Так оно и произошло – через педагогику, через литературоведение, через литературную критику, в которых Абрамов стал сразу известен именно потому, что понимал литературу не как искусство словом, а как искусство слова, – он пришел к словесному творчеству, доказывая (увы, один из немногих!), что литература может и должна быть «словесной живописью», как называли ее еще в древности.

Признаюсь честно – на протяжении последних двадцати лет наши отношения с Федором не были безоблачными; тому виной и некоторые внешние обстоятельства социального характера, которые мы не всегда оценивали одинаково, и некоторые личные слабости характера – как Федора, так, наверно, и мои. Не хочу делать эти недоразумения общественным достоянием, но не могу не сказать: тогда, когда Федор Абрамов осознавал сделанную им ошибку, он имел мужество не только признать это, но и стремился исправить ее – и в своем творчестве, и в своих отношениях с друзьями. А это, думаю, одно из самых редких и самых ценных качеств, которые встречаются и у малых, и у больших людей.

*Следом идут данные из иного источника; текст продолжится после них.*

(** C10: the state captured at the end of the first critical section of
    [Execute] is never [StateOpen] (an open breaker either returned early,
    unchanged, or moved to [StateHalfOpen]), so the second circuit-open
    check never fires; [fn] is invoked (once) exactly when a
    [StateClosed] or [StateHalfOpen] state was captured. *)
Theorem C10_captured_state_not_open (E : Type) (now : Z) (cb : CircuitBreaker) :
  (match execute_phase1 now cb with
   | EarlyOpen cb' => cb' = cb /\ state cb = StateOpen
   | Captured cs cb' => cs <> StateOpen /\ cs = state cb'
   end) /\
  (forall (r : option E) tf,
     (invocations (Execute now r tf cb) = 1%nat <->
      exists cs cb', execute_phase1 now cb = Captured cs cb' /\
                     (cs = StateClosed \/ cs = StateHalfOpen)) /\
     (invocations (Execute now r tf cb) = 0%nat \/
      invocations (Execute now r tf cb) = 1%nat)).
Proof.
  pose proof (execute_phase1_captured now cb) as Hp.
  split; [exact Hp|].
  intros r tf. unfold Execute.
  destruct (execute_phase1 now cb) as [cb1 | cs cb1]; simpl.
  - split; [|left; reflexivity].
    split; [discriminate | intros [cs [cb' [H _]]]; discriminate].
  - destruct Hp as [Hn _].
    destruct cs; [| contradiction |]; simpl; destruct r; simpl;
      (split; [|right; reflexivity]); split; try reflexivity; intros _; eauto.
Qed.

(** ** Witnesses: the claims' hypotheses hold on concrete breakers *)

Lemma C1_closed_trips_at_threshold_witness :
  (forall n, state (run NewCircuitBreaker (map Failure (firstn n [10; 20]))) = StateClosed) /\
  (let cb' := run NewCircuitBreaker (map Failure ([10; 20] ++ [30])) in
   state cb' = StateOpen /\ lastFailureTime cb' = 30 /\ failureCount cb' = 0).
Proof.
  apply (C1_closed_trips_at_threshold NewCircuitBreaker [10; 20] 30);
    [reflexivity | reflexivity | split; vm_compute; discriminate | reflexivity].
Defined.

Lemma C2_open_refuses_witness :
  Execute (5 * Second) (Some tt) (5 * Second)
    (mkCB StateOpen 0 0 0 3 (10 * Second) (5 * Second)) =
  mkResult (Some ErrCircuitOpen) (mkCB StateOpen 0 0 0 3 (10 * Second) (5 * Second)) 0.
Proof.
  apply (C2_open_refuses unit (5 * Second) (5 * Second) (Some tt)
           (mkCB StateOpen 0 0 0 3 (10 * Second) (5 * Second)));
    [reflexivity | vm_compute; discriminate].
Defined.

Lemma C3_open_cooldown_probe_witness :
  let cb := mkCB StateOpen 0 0 0 3 (10 * Second) (5 * Second) in
  let cbh := set_successCount (set_state cb StateHalfOpen) 0 in
  execute_phase1 (11 * Second) cb = Captured StateHalfOpen cbh /\
  invocations (Execute (11 * Second) (@None unit) 0 cb) = 1%nat /\
  Execute (11 * Second) (@None unit) 0 cb = mkResult None (recordSuccess cbh) 1 /\
  (forall now', Execute (11 * Second) (@None unit) 0 cb = Execute now' None 0 cbh).
Proof.
  apply (C3_open_cooldown_probe unit (11 * Second) 0 None
           (mkCB StateOpen 0 0 0 3 (10 * Second) (5 * Second)));
    [reflexivity | vm_compute; reflexivity].
Defined.

Lemma C4_probe_failure_reopens_witness :
  exists cb',
    Execute 0 (Some tt) 7 (mkCB StateHalfOpen 0 1 0 3 (10 * Second) (5 * Second)) =
      mkResult (Some (ErrOperation tt)) cb' 1 /\
    state cb' = StateOpen /\ failureCount cb' = 0 /\ lastFailureTime cb' = 7.
Proof.
  apply (C4_probe_failure_reopens unit 0 7 tt
           (mkCB StateHalfOpen 0 1 0 3 (10 * Second) (5 * Second))).
  left; reflexivity.
Defined.

Lemma C5_halfopen_success_witness :
  let cb := mkCB StateHalfOpen 0 1 0 3 (10 * Second) (5 * Second) in
  let cb' := recordSuccess cb in
  failureCount cb' = 0 /\
  (successCount cb + 1 >= 2 -> state cb' = StateClosed /\ successCount cb' = 0) /\
  (successCount cb + 1 < 2 ->
     state cb' = StateHalfOpen /\ successCount cb' = successCount cb + 1).
Proof.
  apply (C5_halfopen_success (mkCB StateHalfOpen 0 1 0 3 (10 * Second) (5 * Second)));
    [reflexivity | vm_compute; reflexivity].
Defined.
(** [insertInto visits .values (v) .returningAll
     .executeTakeFirstOrThrow] *)
Definition insertVisit (v : Visit.T) : M Visit.T :=
  exec (Insert visits_table (Visit.id v)) ;;;
  d <- getDb ;;
  match insert_row Visit.id v (visits d) with
  | Some visits' => putDb (set_visits d visits') ;;; ret v
  | None => throw (UniqueViolation visits_table (Visit.id v))
  end.

(** The row proposed by [.values ({ ... })] of [save]. *)
Definition values (rowId visitId : string) (t : Timestamp)
           (appointment : EncodedT) : AppointmentTable.T :=
  AppointmentTable.mk
    rowId
    (provider_id appointment)
    (clinic_id appointment)
    (patient_id appointment)
    (user_id appointment)
    visitId
    (fulfilled_visit_id appointment)
    (timestamp appointment)
    (duration appointment)
    (reason appointment)
    (notes appointment)
    (status appointment)
    (* JSON.stringify (...)::jsonb denotes the value it prints *)
    (safeJSONParse (metadata appointment) emptyObject)
    false
    (toSafeDateString (created_at appointment))
    (toSafeDateString (updated_at appointment))
    t
    t
    None.

(** The assignments of [doUpdateSet ({ ... })]; [server_created_at]
    is not among them. *)
Definition doUpdateSet (t : Timestamp) (appointment : EncodedT)
           (old excluded : AppointmentTable.T) : AppointmentTable.T :=
  AppointmentTable.mk
    (AppointmentTable.id excluded)
    (provider_id appointment)
    (clinic_id appointment)
    (AppointmentTable.patient_id excluded)
    (AppointmentTable.user_id excluded)
    (AppointmentTable.current_visit_id excluded)
    (fulfilled_visit_id appointment)
    (timestamp appointment)
    (duration appointment)
    (reason appointment)
    (notes appointment)
    (status appointment)
    (AppointmentTable.metadata excluded)
    false
    (toSafeDateString (created_at appointment))
    (toSafeDateString (updated_at appointment))
    t
    (AppointmentTable.server_created_at old)
    (AppointmentTable.deleted_at excluded).

(** [insertInto appointments .values (row) .onConflict (...)
     .executeTakeFirstOrThrow] *)
Definition upsertAppointment (row : AppointmentTable.T)
           (onConflict : AppointmentTable.T -> AppointmentTable.T ->
                         AppointmentTable.T) : M InsertResult :=
  exec (InsertOnConflict appointments_table (AppointmentTable.id row)) ;;;
  d <- getDb ;;
  putDb (set_appointments d
           (upsert_row AppointmentTable.id row onConflict
                       (appointments d))) ;;;
  ret (mkInsertResult 1).
(** * Paths.ts: SVG paths as sequences of Bezier curves

    A shallow embedding of [src/Paths.ts] (react-native-redash) and the
    properties of its serializer, of the adapter behind [parse], of the path
    interpolator and of [getYForX].

    JavaScript numbers are IEEE doubles.  The development is parametric in the
    type [number] and in the operations the source applies to it (class
    [Numbers]): the comparisons [>], [>=], [<=] and the conversion to text
    made by a template literal.  What the file imports is a second class,
    [Imports]: [interpolate] and [Extrapolate] of react-native-reanimated,
    [cubicBezierYForX] of ./Math; the three SVG parsing packages are a third,
    [SVGPackages].  A model over the rationals instantiates the first two, and
    the functions are run in it on concrete paths. *)

From Stdlib Require Import List String Ascii Bool Arith ZArith Lia.
From Stdlib Require Import QArith Qcanon DecimalString.
Import ListNotations.

Set Implicit Arguments.

Close Scope Qc_scope.
Close Scope Q_scope.
Local Open Scope string_scope.
Local Open Scope list_scope.

(** ** Exceptions and the error monad *)

(** What a call can throw.  [Error msg] is [throw new Error(msg)] of the
    source.  The other two are TypeErrors raised by the engine itself, whose
    text depends on the engine: reading a property of [undefined], and
    [reduce] of an empty array with no initial value. *)
Inductive exn : Type :=
| Error (msg : string)
| TypeError_undefined
| TypeError_reduce_empty.

Inductive result (A : Type) : Type :=
| Ok (a : A)
| Throw (e : exn).

Arguments Ok {A} a.
Arguments Throw {A} e.

Definition bind {A B : Type} (c : result A) (k : A -> result B) : result B :=
  match c with
  | Ok a => k a
  | Throw e => Throw e
  end.

Declare Scope js_scope.
Delimit Scope js_scope with js.
Notation "x <- c ;; k" := (bind c (fun x => k))
  (at level 61, c at next level, right associativity) : js_scope.
Local Open Scope js_scope.

(** ** Arrays *)

(** [a.map((v, index) => f)] with a callback that can throw: elements are
    visited from left to right and the first exception aborts the call. *)
Fixpoint array_map_from {A B : Type} (f : A -> nat -> result B)
    (index : nat) (a : list A) : result (list B) :=
  match a with
  | [] => Ok []
  | v :: a' =>
      b <- f v index ;;
      bs <- array_map_from f (S index) a' ;;
      Ok (b :: bs)
  end.

Definition array_map {A B : Type} (f : A -> nat -> result B) (a : list A)
  : result (list B) :=
  array_map_from f 0 a.

(** [a.reduce((acc, c) => f(acc, c))] with no initial value: the first element
    seeds the accumulator, and an empty array is a TypeError. *)
Definition array_reduce {A : Type} (f : A -> A -> A) (a : list A) : result A :=
  match a with
  | [] => Throw TypeError_reduce_empty
  | v :: a' => Ok (fold_left f a' v)
  end.

(** [a[i]] is [nth_error a i], with [None] for [undefined].  [a[index - 1]]
    is below the array when [index] is 0. *)
Definition array_get_pred {A : Type} (a : list A) (index : nat) : option A :=
  match index with
  | O => None
  | S i => nth_error a i
  end.

(** [v ?? d], and a parameter [v] with the default [d]. *)
Definition nullish {A : Type} (v : option A) (d : A) : A :=
  match v with
  | Some a => a
  | None => d
  end.

(** ** SVG path command letters *)

(** The letters of the SVG path grammar, in both cases. *)
Definition is_command_letter (a : ascii) : bool :=
  existsb (Ascii.eqb a)
    (list_ascii_of_string "MmLlHhVvCcSsQqTtAaZz").

Definition command_letters (s : string) : list ascii :=
  filter is_command_letter (list_ascii_of_string s).

(** ** Numbers *)

Class Numbers : Type := {
  number : Type;
  (** the literals [0] and [1] *)
  zero : number;
  one : number;
  (** [a > b], [a >= b] and [a <= b] *)
  gt : number -> number -> bool;
  ge : number -> number -> bool;
  le : number -> number -> bool;
  (** the text a template literal puts for a number *)
  show : number -> string
}.

Section DataModel.

Context {N : Numbers}.

Inductive SVGCommand : Type := MOVE | CURVE | CLOSE.

Record Vector : Type := { x : number; y : number }.

(** The fields of [interface Curve].  The parameter [F] is the type of the
    field [from]: a [Vector] in the segments of a [Path], and [unit] in the
    object literals of [interpolatePath], which have no [from] property at
    all (the cast [as Curve] hides that from the type checker). *)
Record Bezier (F : Type) : Type := {
  from : F;
  to : Vector;
  c1 : Vector;
  c2 : Vector
}.
(** * Client-channel core: service-config parsing, retry orchestration,
      round-robin and grpclb picks, health-check client.

    A shallow embedding of the functions of
    [src/core/ext/filters/client_channel/client_channel.c],
    [lb_policy/round_robin/round_robin.cc], [lb_policy/grpclb/grpclb.cc] and
    [health/health_check_client.cc] that the properties below talk about.
    C integers are modelled as [Z] with their wrap-around written out,
    nullable pointers as [option], out-parameters by state passing. *)

From Stdlib Require Import ZArith QArith Ascii String List Bool Lia.
From stdpp Require Import base tactics option list strings gmap.

Local Open Scope string_scope.
Local Open Scope Z_scope.

#[local] Set Warnings "-register-all".

(** ** Machine integers *)

Definition INT_MAX : Z := 2147483647.
Definition SIZE_MAX : Z := 18446744073709551615.

(** [size_t] arithmetic wraps modulo 2^64. *)
Definition size_t_wrap (z : Z) : Z := z mod (SIZE_MAX + 1).

(** [int32_t] arithmetic (two's complement) as the compilers at hand do it. *)
Definition int32_wrap (z : Z) : Z := (z + 2147483648) mod 4294967296 - 2147483648.

(** ** C strings *)

Definition strlen (s : string) : Z := Z.of_nat (String.length s).

(** [strchr s c]: the text before and after the first occurrence of [c]. *)
Fixpoint strchr (s : string) (c : ascii) : option (string * string) :=
  match s with
  | EmptyString => None
  | String a rest =>
      if Ascii.eqb a c then Some (EmptyString, rest)
      else match strchr rest c with
           | Some (before, after) => Some (String a before, after)
           | None => None
           end
  end.

(** The last character of a string and the text before it
    ([value[len - 1]] and [buf] once [buf[len - 1]] is overwritten by NUL). *)
Fixpoint split_last (s : string) : option (string * ascii) :=
  match s with
  | EmptyString => None
  | String a rest =>
      match split_last rest with
      | None => Some (EmptyString, a)
      | Some (init, l) => Some (String a init, l)
      end
  end.

Definition is_digit (c : ascii) : bool :=
  let n := nat_of_ascii c in (48 <=? n)%nat && (n <=? 57)%nat.

Definition digit_value (c : ascii) : Z := Z.of_nat (nat_of_ascii c) - 48.

Fixpoint all_digits (s : string) : bool :=
  match s with
  | EmptyString => true
  | String a rest => is_digit a && all_digits rest
  end.

Fixpoint decimal_value_acc (acc : Z) (s : string) : Z :=
  match s with
  | EmptyString => acc
  | String a rest => decimal_value_acc (10 * acc + digit_value a) rest
  end.

Definition decimal_value (s : string) : Z := decimal_value_acc 0 s.

(** Modelled from the spec: [gpr_parse_nonnegative_int] (its file,
    src/core/lib/support/string.c, is not part of the sources at hand).  The
    spec admits decimal digits only ([[0-9]+]) and the callers compare the
    result with [-1]: a non-empty string of decimal digits whose value fits
    an [int] yields that value, anything else yields [-1]. *)
Definition gpr_parse_nonnegative_int (s : string) : Z :=
  match s with
  | EmptyString => -1
  | _ => if all_digits s && (decimal_value s <=? INT_MAX) then decimal_value s
         else -1
  end.

(** ** Status codes *)

Inductive grpc_status_code : Type :=
  | GRPC_STATUS_OK | GRPC_STATUS_CANCELLED | GRPC_STATUS_UNKNOWN
  | GRPC_STATUS_INVALID_ARGUMENT | GRPC_STATUS_DEADLINE_EXCEEDED
  | GRPC_STATUS_NOT_FOUND | GRPC_STATUS_ALREADY_EXISTS
  | GRPC_STATUS_PERMISSION_DENIED | GRPC_STATUS_RESOURCE_EXHAUSTED
  | GRPC_STATUS_FAILED_PRECONDITION | GRPC_STATUS_ABORTED
  | GRPC_STATUS_OUT_OF_RANGE | GRPC_STATUS_UNIMPLEMENTED
  | GRPC_STATUS_INTERNAL | GRPC_STATUS_UNAVAILABLE | GRPC_STATUS_DATA_LOSS
  | GRPC_STATUS_UNAUTHENTICATED.
(** * TeensyLogicAnalyzer: the incremental instruction decoder

    A shallow embedding of [insn_decode.c], [insn_6502.c], [insn_6800.c],
    [insn_6809.c] and [insn_z80.c], and the properties of the decode
    session that follow from the code.

    Conventions of the embedding.
    - C integers are [Z]; every conversion of the source is written out
      ([to_u8], [to_s8], [to_u16], [to_s16], [to_u32], [to_s32]).  [int] is
      32 bits wide, as on the Teensy 4.1 the program is built for.
    - [uint8_t bytes[8]] is a [list Z] read with [byte_at] and written with
      [byte_store].
    - [char insn_string[28]] is the sequence of characters held by the
      array, terminator and stale characters after it included; [c_str]
      is the C string it denotes.  The bound of 28 is not enforced: a
      write past it, which is undefined in C, extends the sequence.
    - The function pointer [next_state] is the tag of the routine it
      points to; the global [cpu] is a section variable. *)

From Stdlib Require Import ZArith List String Ascii Bool Lia.
From Stdlib Require DecimalString HexadecimalString.
Import ListNotations.

Open Scope string_scope.
Open Scope Z_scope.

(** ** C integer conversions *)

Definition to_u8 (z : Z) : Z := z mod 256.
Definition to_u16 (z : Z) : Z := z mod 65536.
Definition to_u32 (z : Z) : Z := z mod 4294967296.

Definition to_s8 (z : Z) : Z :=
  let u := to_u8 z in if u <? 128 then u else u - 256.
Definition to_s16 (z : Z) : Z :=
  let u := to_u16 z in if u <? 32768 then u else u - 65536.
Definition to_s32 (z : Z) : Z :=
  let u := to_u32 z in if u <? 2147483648 then u else u - 4294967296.

(** ** printf conversions *)

Definition NUL : ascii := Ascii.zero.

Fixpoint repeat_char (c : ascii) (n : nat) : string :=
  match n with
  | O => EmptyString
  | S n' => String c (repeat_char c n')
  end.

(** Minimum field width, right-justified ([%04X]) and left-justified
    ([%-4d]). *)
Definition pad_left (c : ascii) (width : nat) (s : string) : string :=
  repeat_char c (width - String.length s) ++ s.

Definition pad_right (c : ascii) (width : nat) (s : string) : string :=
  s ++ repeat_char c (width - String.length s).

Definition upcase (c : ascii) : ascii :=
  let n := nat_of_ascii c in
  if ((97 <=? n) && (n <=? 122))%nat then ascii_of_nat (n - 32) else c.

Fixpoint upcase_string (s : string) : string :=
  match s with
  | EmptyString => EmptyString
  | String c s' => String (upcase c) (upcase_string s')
  end.

(** [%d] of an [int]. *)
Definition fmt_d (z : Z) : string :=
  DecimalString.NilZero.string_of_int (Z.to_int z).

(** [%u] of an [unsigned]. *)
Definition fmt_u (z : Z) : string :=
  DecimalString.NilZero.string_of_uint (N.to_uint (Z.to_N z)).

(** [%-4d] and [%-3d]. *)
Definition fmt_ld (width : nat) (z : Z) : string :=
  pad_right " " width (fmt_d z).

(** [%02X], [%04X] and [%04lX] of a value already converted to
    [unsigned]: upper-case digits, zero-filled to AT LEAST [width]. *)
Definition fmt_X (width : nat) (z : Z) : string :=
  pad_left "0" width
    (upcase_string (HexadecimalString.NilZero.string_of_uint (N.to_hex_uint (Z.to_N z)))).

(** ** Character buffers *)

Definition is_nul (c : ascii) : bool := Ascii.eqb c NUL.

(** The C string held by a buffer: the characters before the first
    terminator. *)
Fixpoint c_str (buf : string) : string :=
  match buf with
  | EmptyString => EmptyString
  | String c r => if is_nul c then EmptyString else String c (c_str r)
  end.

Definition strlen (buf : string) : nat := String.length (c_str buf).

(** The buffer from offset [n] on (pointer arithmetic [buf + n]). *)
Fixpoint buf_from (n : nat) (buf : string) : string :=
  match n, buf with
  | O, _ => buf
  | S _, EmptyString => EmptyString
  | S n', String _ r => buf_from n' r
  end.

(** [memcpy(buf, src, strlen src)]: the characters of [src] replace the
    first characters of [buf]. *)
Fixpoint overwrite (src buf : string) : string :=
  match src with
  | EmptyString => buf
  | String c src' =>
      String c (overwrite src' (match buf with
                                | EmptyString => EmptyString
                                | String _ r => r
                                end))
  end.

(** [memcpy(buf + pos, src, strlen src)]. *)
Fixpoint buf_write (buf : string) (pos : nat) (src : string) : string :=
  match pos with
  | O => overwrite src buf
  | S p =>
      match buf with
      | EmptyString => String NUL (buf_write EmptyString p src)
      | String c r => String c (buf_write r p src)
      end
  end.

(** [strcpy(buf + pos, s)] and [sprintf(buf + pos, ...)] with the text
    [s]: the text and its terminator are stored. *)
Definition strcpy_at (buf : string) (pos : nat) (s : string) : string :=
  buf_write buf pos (s ++ String NUL EmptyString).

Definition strcpy (buf : string) (s : string) : string := strcpy_at buf 0 s.

(** [strstr(buf, needle)] as an offset into [buf]. *)
Definition strstr (buf needle : string) : option nat :=
  String.index 0 needle (c_str buf).

(** ** Byte arrays *)

Definition byte_at (buf : list Z) (i : Z) : Z := nth (Z.to_nat i) buf 0.

Fixpoint list_store (buf : list Z) (i : nat) (v : Z) : list Z :=
  match buf, i with
  | [], _ => []
  | _ :: r, O => v :: r
  | x :: r, S i' => x :: list_store r i' v
  end.

(** [buf[i] = v] for a [uint8_t] array; an index outside the array, which
    is undefined in C, stores nothing. *)
Definition byte_store (buf : list Z) (i : Z) (v : Z) : list Z :=
  if i <? 0 then buf else list_store buf (Z.to_nat i) (to_u8 v).

(** The helpers of [insn_decode.h]. *)
Definition read_u16le (buf : list Z) (i : Z) : Z :=
  to_u16 (Z.lor (byte_at buf i) (Z.shiftl (byte_at buf (i + 1)) 8)).

Definition read_s16le (buf : list Z) (i : Z) : Z := to_s16 (read_u16le buf i).

Definition read_u16be (buf : list Z) (i : Z) : Z :=
  to_u16 (Z.lor (Z.shiftl (byte_at buf i) 8) (byte_at buf (i + 1))).

Definition read_s16be (buf : list Z) (i : Z) : Z := to_s16 (read_u16be buf i).

(** ** [tla.h] and [insn_decode.h] *)

Inductive cpu_t : Set :=
  cpu_none | cpu_6502 | cpu_65c02 | cpu_6800 | cpu_6809 | cpu_6809e | cpu_z80.

Definition cpu_eqb (a b : cpu_t) : bool :=
  match a, b with
  | cpu_none, cpu_none | cpu_6502, cpu_6502 | cpu_65c02, cpu_65c02
  | cpu_6800, cpu_6800 | cpu_6809, cpu_6809 | cpu_6809e, cpu_6809e
  | cpu_z80, cpu_z80 => true
  | _, _ => false
  end.

(** [addrmode_t]: the source compares and does arithmetic on the
    enumerators, so they are integers here. *)
Definition addrmode_t : Set := Z.

Definition am_invalid : addrmode_t := -1.

Definition am6809_first : addrmode_t := 0.
Definition am6809_inherent : addrmode_t := 0.
Definition am6809_direct : addrmode_t := 1.
Definition am6809_extended : addrmode_t := 2.
Definition am6809_rel8 : addrmode_t := 3.
Definition am6809_rel16 : addrmode_t := 4.
Definition am6809_imm8 : addrmode_t := 5.
Definition am6809_imm16 : addrmode_t := 6.
Definition am6809_zero_off : addrmode_t := 7.
Definition am6809_zero_off_ind : addrmode_t := 8.
Definition am6809_const_off5 : addrmode_t := 9.
Definition am6809_const_off8 : addrmode_t := 10.
Definition am6809_const_off8_ind : addrmode_t := 11.
Definition am6809_const_off16 : addrmode_t := 12.
Definition am6809_const_off16_ind : addrmode_t := 13.
Definition am6809_acc_off : addrmode_t := 14.
Definition am6809_acc_off_ind : addrmode_t := 15.
Definition am6809_post_inc1 : addrmode_t := 16.
Definition am6809_post_inc2 : addrmode_t := 17.
Definition am6809_post_inc2_ind : addrmode_t := 18.
Definition am6809_pre_dec1 : addrmode_t := 19.
Definition am6809_pre_dec2 : addrmode_t := 20.
Definition am6809_pre_dec2_ind : addrmode_t := 21.
Definition am6809_pcrel8 : addrmode_t := 22.
Definition am6809_pcrel8_ind : addrmode_t := 23.
Definition am6809_pcrel16 : addrmode_t := 24.
Definition am6809_pcrel16_ind : addrmode_t := 25.
Definition am6809_extended_ind : addrmode_t := 26.
Definition am6809_exg_tfr : addrmode_t := 27.
Definition am6809_psh_pul : addrmode_t := 28.
Definition am6809_last : addrmode_t := 28.

Definition am6502_first : addrmode_t := 29.
Definition am6502_implied : addrmode_t := 29.
Definition am6502_u8 : addrmode_t := 30.
Definition am6502_u16 : addrmode_t := 31.
Definition am6502_rel8 : addrmode_t := 32.
Definition am6502_last : addrmode_t := 32.

Definition am6800_first : addrmode_t := 33.
Definition am6800_inherent : addrmode_t := 33.
Definition am6800_rel : addrmode_t := 34.
Definition am6800_indexed : addrmode_t := 35.
Definition am6800_imm8 : addrmode_t := 36.
Definition am6800_imm16 : addrmode_t := 37.
Definition am6800_direct : addrmode_t := 38.
Definition am6800_extended : addrmode_t := 39.
Definition am6800_last : addrmode_t := 39.

Definition amz80_first : addrmode_t := 40.
Definition amz80_implied : addrmode_t := 40.
Definition amz80_u8 : addrmode_t := 41.
Definition amz80_u16 : addrmode_t := 42.
Definition amz80_disp8 : addrmode_t := 43.
Definition amz80_pcrel8 : addrmode_t := 44.
Definition amz80_last : addrmode_t := 44.

(** [am] is one of the enumerators [l] (a run of [case] labels, or a
    chain of [==] joined by [||]). *)
Definition am_in (am : addrmode_t) (l : list addrmode_t) : bool :=
  existsb (Z.eqb am) l.

Definition am6809_indirect_p (am : addrmode_t) : bool :=
  am_in am [am6809_zero_off_ind; am6809_const_off8_ind;
            am6809_const_off16_ind; am6809_acc_off_ind;
            am6809_post_inc2_ind; am6809_pre_dec2_ind;
            am6809_pcrel8_ind; am6809_pcrel16_ind;
            am6809_extended_ind]%list.

Inductive decode_state_t : Set := ds_idle | ds_fetching | ds_complete.

Definition decode_state_eqb (a b : decode_state_t) : bool :=
  match a, b with
  | ds_idle, ds_idle | ds_fetching, ds_fetching | ds_complete, ds_complete => true
  | _, _ => false
  end.

Definition INSN_DECODE_MAXBYTES : Z := 8.
Definition INSN_DECODE_MAXSTRING : nat := 28.

(** What [next_state] can point to. *)
Inductive next_state_fn : Set :=
  | ns_6502 | ns_6800 | ns_6809 | ns_z80.

Record insn_decode : Type := mk_insn_decode {
  state : decode_state_t;
  insn_address : Z;
  resolved_address : Z;
  resolved_address_valid : bool;
  next_state : option next_state_fn;
  bytes_required : Z;
  bytes_fetched : Z;
  addrmode : addrmode_t;
  bytes : list Z;
  insn_string : string
}.

(** Assignments to the fields. *)
Definition set_state (v : decode_state_t) (id : insn_decode) : insn_decode :=
  mk_insn_decode v (insn_address id) (resolved_address id)
    (resolved_address_valid id) (next_state id) (bytes_required id)
    (bytes_fetched id) (addrmode id) (bytes id) (insn_string id).

Definition set_insn_address (v : Z) (id : insn_decode) : insn_decode :=
  mk_insn_decode (state id) v (resolved_address id)
    (resolved_address_valid id) (next_state id) (bytes_required id)
    (bytes_fetched id) (addrmode id) (bytes id) (insn_string id).

Definition set_resolved_address (v : Z) (id : insn_decode) : insn_decode :=
  mk_insn_decode (state id) (insn_address id) v
    (resolved_address_valid id) (next_state id) (bytes_required id)
    (bytes_fetched id) (addrmode id) (bytes id) (insn_string id).

Definition set_resolved_address_valid (v : bool) (id : insn_decode) : insn_decode :=
  mk_insn_decode (state id) (insn_address id) (resolved_address id)
    v (next_state id) (bytes_required id)
    (bytes_fetched id) (addrmode id) (bytes id) (insn_string id).

Definition set_next_state (v : option next_state_fn) (id : insn_decode) : insn_decode :=
  mk_insn_decode (state id) (insn_address id) (resolved_address id)
    (resolved_address_valid id) v (bytes_required id)
    (bytes_fetched id) (addrmode id) (bytes id) (insn_string id).

Definition set_bytes_required (v : Z) (id : insn_decode) : insn_decode :=
  mk_insn_decode (state id) (insn_address id) (resolved_address id)
    (resolved_address_valid id) (next_state id) v
    (bytes_fetched id) (addrmode id) (bytes id) (insn_string id).

Definition set_bytes_fetched (v : Z) (id : insn_decode) : insn_decode :=
  mk_insn_decode (state id) (insn_address id) (resolved_address id)
    (resolved_address_valid id) (next_state id) (bytes_required id)
    v (addrmode id) (bytes id) (insn_string id).

Definition set_addrmode (v : addrmode_t) (id : insn_decode) : insn_decode :=
  mk_insn_decode (state id) (insn_address id) (resolved_address id)
    (resolved_address_valid id) (next_state id) (bytes_required id)
    (bytes_fetched id) v (bytes id) (insn_string id).

Definition set_bytes (v : list Z) (id : insn_decode) : insn_decode :=
  mk_insn_decode (state id) (insn_address id) (resolved_address id)
    (resolved_address_valid id) (next_state id) (bytes_required id)
    (bytes_fetched id) (addrmode id) v (insn_string id).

Суровые и светлые годы филфака
Из статьи Антонины Рединой

Третьекурсник Федор Абрамов, поражавший товарищей своей необычной работоспособностью, неистовым стремлением к знаниям, уже в который раз упрашивает секретаря деканата Марию Семеновну Лев:

– Дайте мне, пожалуйста, адрес Валентины Александровны Приходько. В квартире профессора Марии Александровны Соколовой мне сказали, что она уехала к Приходько.

– Не могу. Какой уже по счету адрес вы у меня просите? Подавшись вперед, не желая никому уступать в этот момент, Федор, по-северному окая, приводит все доводы и резоны:

– Я сегодня же (было воскресенье. – А. Р.) должен найти Марию Александровну и сдать досрочно экзамен по русскому языку. Поймите, не могу же я идти добровольцем на фронт с академическими хвостами!

И Мария Семеновна сдается: доводы убедительны. И упрямство студента ей по душе.

Защищая подступы к Ленинграду, Федор Абрамов воевал храбро, честно.

…Передовой край обороны под Колпином. Ударному батальону приказано делать проходы в проволочном заграждении, поставленном фашистами. Место открытое – болото…

Под минометным огнем, с ножницами и противотанковой гранатой в руках, ползет Федор Абрамов к заграждению. Горько на душе – много на этом жестоком поле пало товарищей. И он идет мстить за поруганную землю, за оборванные жизни ровесников. Но пулеметная очередь прошивает и его самого. Потеряв сознание, истекая кровью, лежит молодой солдат без движения. И уже заметает его поземка… Ночью, посчитав Абрамова мертвым, бойцы специальной команды волокут его на плащпалатке к братской могиле. Обессилевшие солдаты с трудом передвигаются.

Один из них, споткнувшись, проливает на лицо Федора горячую воду из своего котелка. И раненый боец, выведенный из шока, стонет.

Мне навсегда врезался в память этот драматический эпизод из биографии моего студента, ныне талантливого писателя Федора Александровича Абрамова.